Pero sí lo sabía. Sabía que me estaba metiendo con un tipo que no se lo pensaría dos veces antes de derribarme de un golpe y patearme la cabeza cuando me viera en el suelo. Aun así, por hablar que no quedara. Si una cosa había aprendido con los años es que tu lengua es la única baza que tienes contra alguien así. Eso no impedía que me llevara mis buenos golpes. A veces hasta era la causa de los golpes, pero al menos permitía perpetuar el mito de que los críos debiluchos son muy hábiles con la lengua.
Pero aquello no era el instituto, y esa noche ya había descubierto que estaba en juego algo más que unos moretones y una dosis de humillación. Había llegado el momento de mostrar deferencia.
– No pretendía ser pesado -dije con calma-. Solo quiero pagar.
– Pues aún no te toca. ¿Te crees que puedes pasearte por aquí con tu bonita corbata y tu cartera y que no tienes que esperar en la cola como todo el mundo? ¿Te crees que eres mejor que nos?
En la escuela mis notas en matemáticas, ciencias y lenguaje habían sido más bien pobres, pero una cosa que aprendí es que cuando alguien te acusa de creerte mejor que los demás es el preludio de una agresión. Algún gilipollas que daba rienda suelta a su rabia tratando de convencerse a sí mismo, o a los presentes o a Dios, de que tenía toda la razón del mundo para hacer lo que estaba a punto de hacer.
Tenía que suavizar las cosas, pero el pánico no me dejaba pensar. Mi miedo giraba y giraba como en una pequeña rueda de hámster, y no podía controlar mis pensamientos. Así que seguramente dije lo peor que podía haber dicho.
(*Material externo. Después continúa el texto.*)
(** * logique-permission: a model of the permission / role / guard core

    The development follows the TypeScript sources:
    - [models/Permission.ts], [models/Role.ts]   (entities, JSON round trip)
    - [guards/Guard.ts]                          (per-guard registry)
    - [traits/HasPermissions.ts]                 (subject-side mixin)
    - [PermissionManager.ts]                     (facade, custom checks)
    - [exceptions/PermissionException.ts]        (lookup failures)

    Entities are records, optional properties are [option]s, the two
    sources of non-determinism of the constructors ([Math.random] and
    [new Date()]) are an explicit [World], and the objects a manager
    shares by reference live in an explicit heap. *)

From Stdlib Require Import String ZArith List Bool Lia.
From stdpp Require Import base option list strings gmap.

Local Open Scope string_scope.
Local Open Scope list_scope.

(** ** JavaScript values *)

Module JS.

(** A [Date] object, as milliseconds since the epoch.  Every [Date]
    object is truthy. *)
Definition Date := Z.

(** Truthiness of a string: only the empty string is falsy. *)
Definition truthy (s : string) : bool := negb (String.eqb s "").

(** [x || d] where [x] is an optional string property. *)
Definition or_string (x : option string) (d : string) : string :=
  match x with
  | Some s => if truthy s then s else d
  | None => d
  end.

(** [x || undefined] where [x] is an optional string property. *)
Definition or_undefined (x : option string) : option string :=
  match x with
  | Some s => if truthy s then Some s else None
  | None => None
  end.

(** A default parameter value [(p = d)]: only [undefined] triggers it. *)
Definition default_param (p : option string) (d : string) : string :=
  match p with
  | Some s => s
  | None => d
  end.

(** [s.substr(start, length)] for non-negative arguments. *)
Definition substr (start len : nat) (s : string) : string :=
  String.substring start len s.

(** A number in [[0, 1)], kept as the digits that follow ["0."] when the
    number is written in base 36; the number zero has no such digit. *)
Definition Number01 := string.

(** [x.toString(36)] for [x] in [[0, 1)]. *)
Definition toString36 (x : Number01) : string :=
  if truthy x then "0." +:+ x else "0".

End JS.

(** ** The outside world: random numbers and the clock *)

(** [random n] is the result of the [n]-th call of [Math.random()],
    [clock n] the [n]-th [new Date()]; the counters say how many calls
    were made so far. *)
Record World := mkWorld {
  random : nat -> JS.Number01;
  random_calls : nat;
  clock : nat -> JS.Date;
  clock_calls : nat
}.

(** Computations that only consult the world. *)
Definition W (A : Type) : Type := World -> A * World.

Definition wret {A} (a : A) : W A := fun w => (a, w).

Definition wbind {A B} (m : W A) (k : A -> W B) : W B :=
  fun w => let (a, w') := m w in k a w'.

Declare Scope world_scope.
Delimit Scope world_scope with world.
Notation "x <- m ;; k" := (wbind m (fun x => k))
  (at level 100, m at next level, right associativity) : world_scope.

Local Open Scope world_scope.

Definition Math_random : W JS.Number01 :=
  fun w => (random w (random_calls w),
            mkWorld (random w) (S (random_calls w)) (clock w) (clock_calls w)).

Definition new_Date : W JS.Date :=
  fun w => (clock w (clock_calls w),
            mkWorld (random w) (random_calls w) (clock w) (S (clock_calls w))).

Fixpoint wmap {A B} (f : A -> W B) (l : list A) : W (list B) :=
  match l with
  | [] => wret []
  | x :: l' => y <- f x ;; ys <- wmap f l' ;; wret (y :: ys)
  end.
Dije «Nosotros».
El confederado ladeó la cabeza y me miró.
– ¿Qué?
Aquello era una experiencia extracorporal. Me veía a mí mismo hablando, y no podía detenerme.
– Querrás decir: «Te crees que eres mejor que nosotros». Nosotros es el sujeto. Nosotros estamos aquí. ¿Quién está aquí? Nosotros. En cambio, nos es objeto indirecto, el que recibe la acción. Bob nos dio la pelota. ¿Quién nos dio la pelota? Bob, el sujeto. ¿A quién se la dio? Nos la dio a nosotros, el objeto indirecto.
Una sonrisa estúpida se extendió por mi cara.
El confederado me miraba como si fuera un espécimen conservado en formol. La chica de la caja dio un paso atrás. Sus ojos se abrieron mucho y medio levantó las manos, como si quisiera protegerse del golpe inminente.
Pero el golpe no llegó. Fuera, el Chrysler Cordoba de Bobby entró gloriosa, milagrosamente en la zona de aparcamiento. La llegada más oportuna de la historia… mucho más de lo que habría podido esperar basándome en mis casi dieciocho años de vida.
– Me vienen a buscar -dije como si hubiéramos estado charlando amigablemente.
El confederado no dijo nada. Yo miré a la cajera, pero ella no se atrevía a mirarme. No tenía más remedio que olvidarme de la bebida, así que la dejé sobre un montón de envases de cerveza y me dirigí hacia la puerta.
– Si te vas ahora estás robando. -Era la cajera. Su voz se había vuelto muy débil y sus manos, que colgaban flácidas a los lados, temblaban un poquito.
Me detuve.
– Pues deja que pague -dije yo.
– Tienes que esperar tu turno. -La voz era poco más que un susurro.
El redneck se inclinó hacia mí. No era especialmente alto, mediría metro ochenta quizá, unos tres centímetros más que yo, pero se inclinó como un gigante que se agacha para dar consejo a un enano.
– ¿Quién te crees que eres? ¡Venir a corregirme a mí!
Yo me di la vuelta, rezando para que Bobby me hubiera visto y acudiera en mi rescate si veía pelea. Bajo la mirada furiosa del redneck, cogí el refresco, saqué el dólar del bolsillo y volví a ponerlo sobre el mostrador. No me importaba que fueran unos gilipollas, no me importaba el cambio. Lo único que quería era salir de allí.
Me di la vuelta y empujé la puerta, que tintineó alegremente acompañando el sonido de mi risa de incredulidad.
Había sobrevivido a un doble asesinato, había sobrevivido a una entrevista con el asesino, había escapado sin recibir ni un golpe de un redneck al que había insultado. Tendría que haber sentido cierto alivio, pero un terrible miedo ardía en mi estómago. Solo había sobrevivido a aquel instante. Había muchos más por delante.